Alban Hertroys wrote:
Richard Huxton wrote:
Alban Hertroys wrote:
You're mixing up WHERE and HAVING. The WHERE clause applies to the
individual rows before GROUP BY. The HAVING applies to the output of
the GROUP BY stage.
Ah, of course, now it makes sense. Combined with Csaba's reply my
original problem has vaporized. Thank you guys :)
Csaba's response is incorrect:
Alban,
what you want is to put the "sort_order <> 1" in the WHERE clause, not
in the HAVING clause. Then it will do what you want.
Cheers,
Csaba.
If you do that, the query reads "give me unique values for some_column
from some_table, ignoring individual records that have sort_order=1".

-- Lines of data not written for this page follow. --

(* ===== verification/SqlQueue.v ===== *)
(** The database-backed queue: [src/queue/sqlqueue/sqlqueue.go].

    - [row] is a row of the [jobs] table; [insert_job], [reserve], [recover],
      [delete_job] and [release] are what the statements of [Push], [claim],
      [recoverOrphans], [Ack] and [Nack] do to the rows; [is_next] is what the
      [SELECT] of [claim] may return (its [ORDER BY] leaves ties open).
    - [retry_loop] is the loop [execRetry] and [tryReserve] share, [Pop] the wait
      around it.
    - [step] interleaves any number of producers and workers, in this process or
      in others.  A claim is a transaction: [WClaim] is the time between its
      [SELECT] and its [COMMIT], in which the row is locked (PostgreSQL, MySQL)
      or every other write waits ([BEGIN IMMEDIATE] of SQLite).  What a worker
      does with a job is [Queue.decide_job]; a worker may also die.

    [Attempts] is not wrapped: the bounds below keep it far from the column's
    range.  Driver errors, and the text of the schema, are not modelled. *)

From Stdlib Require Import ZArith Lia Ascii.
From Stdlib Require String.
From Stdlib Require Import Sorted.
From stdpp Require Import base gmap strings list relations numbers.
From S2P Require Import Prelude GoRt GoStrconv Sql Queue.

#[local] Set Warnings "-register-all".

(** ** The table and its statements *)

Record row := mkRow {
  row_id : Z; job_id : string; name : string; payload : string; attempts : Z;
  available_at : Time; reserved_at : option Time }.

#[export] Instance row_eq_dec : EqDecision row.
Proof. solve_decision. Defined.

(** The row [Push] inserts; the column [job_id] is unique. *)
Definition insert_job (id : Z) (now : Time) (j : Job) (t : list row) : option (list row) :=
  let avail := if IsZero (AvailableAt j) then now else AvailableAt j in
  if bool_decide (ID j ∈ map job_id t) then None
  else Some (t ++ [mkRow id (ID j) (Queue.Name j) (Payload j) (Attempts j) avail None]).

Definition claimable (now : Time) (r : row) : bool :=
  bool_decide (reserved_at r = None) && (available_at r <=? now).

Definition is_next (free : row -> bool) (now : Time) (r : row) (t : list row) : bool :=
  bool_decide (r ∈ t) && claimable now r && free r
  && forallb (fun r' => if claimable now r' && free r' then available_at r <=? available_at r' else true) t.

Definition set_reserved (now : Time) (r : row) : row :=
  mkRow (row_id r) (job_id r) (name r) (payload r) (attempts r) (available_at r) (Some now).

Definition reserve (now : Time) (id : Z) (t : list row) : list row :=
  map (fun r => if row_id r =? id then set_reserved now r else r) t.

(** The job [claim] returns: its [AvailableAt] is not read from the table. *)
Definition job_of (r : row) : Job := mkJob (job_id r) (name r) (payload r) (attempts r) zero_time.

Definition set_free (avail : Time) (r : row) : row :=
  mkRow (row_id r) (job_id r) (name r) (payload r) (attempts r + 1) avail None.

Definition orphaned (cutoff : Time) (r : row) : bool :=
  match reserved_at r with None => false | Some t => Before t cutoff end.

Definition recover (cutoff : Time) (t : list row) : list row :=
  map (fun r => if orphaned cutoff r then set_free (available_at r) r else r) t.

Definition delete_job (id : string) (t : list row) : list row :=
  List.filter (fun r => negb (bool_decide (job_id r = id))) t.

Definition release (avail : Time) (id : string) (t : list row) : list row :=
  map (fun r => if bool_decide (job_id r = id) then set_free avail r else r) t.

(** The time [Nack] makes a job available at. *)
Definition nack_at (now : Time) (retryAfter : Duration) : Time :=
  if 0 <? retryAfter then time_Add now retryAfter else now.

Definition table_len (t : list row) : Z := Z.of_nat (length t).

(** ** Statements that are retried *)

Section Retrying.
Context {E A : Type}.

(** One round of the loop: what the statement gave, and the error of the context
    when it ends before the backoff does. *)
Record try := mkTry { tried : result E A; ctx_done : option E }.

Definition maxAttempts : nat := 8.

Definition next_backoff (backoff : Duration) : Duration :=
  if backoff <? 40 * Millisecond then backoff * 2 else backoff.

(** The result, with the waits taken before it. *)
Fixpoint retry_loop (again : E -> bool) (attempt : nat) (backoff : Duration) (ts : list try)
  : option (result E A * list Duration) :=
  match ts with
  | [] => None
  | t :: ts =>
      match tried t with
      | Ok a => Some (Ok a, [])
      | Err e =>
          if negb (again e) || (maxAttempts - 1 <=? attempt)%nat then Some (Err e, [])
          else
            match ctx_done t with
            | Some c => Some (Err c, [])
            | None =>
                match retry_loop again (S attempt) (next_backoff backoff) ts with
                | Some (r, waits) => Some (r, backoff :: waits)
                | None => None
                end
            end
      end
  end.
End Retrying.
Arguments try : clear implicits.
Arguments mkTry {E A} tried ctx_done.

Section Errors.
Context (ToLower : string -> string).

Definition contains (s sub : string) : bool :=
  match String.index 0 sub s with Some _ => true | None => false end.

(** [isBusy] on the text of an error. *)
Definition isBusy (err : string) : bool :=
  let s := ToLower err in
  contains s "database is locked" || contains s "database table is locked"
  || contains s "sqlite_busy" || contains s "sqlite_locked" || contains s "is busy".

Definition execRetry (sqlite : bool) (ts : list (try string unit)) :=
  retry_loop (fun e => sqlite && isBusy e) 0 (2 * Millisecond) ts.

(** [tryReserve] after the recovery of orphans; [None] is [queue.ErrEmpty], which
    is not a busy error. *)
Definition tryReserve (ts : list (try (option string) Job)) :=
  retry_loop (fun e => match e with Some e => isBusy e | None => false end) 0 (2 * Millisecond) ts.
End Errors.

To illustrate, say we have sort_orders 2,3,4,5:
- NOT HAVING sort_order = 1 would result true
- HAVING sort_order <> 1 would result true
- WHERE sort_order <> 1 would result true for all records
If we'd have 1 only:
- NOT HAVING sort_order = 1 would result false
- HAVING sort_order <> 1 would result false
- WHERE sort_order <> 1 would result false
If we'd have 1,2,3,4,5:
- NOT HAVING sort_order = 1 would result false
- HAVING sort_order <> 1 would result true
- WHERE sort_order <> 1 would result true for records 2,3,4,5, returning
some_column anyway, which is not what you want
This can be done with an aggregate, a sub-select, or a JOIN -- there's
no way to do this using only a single-table WHERE.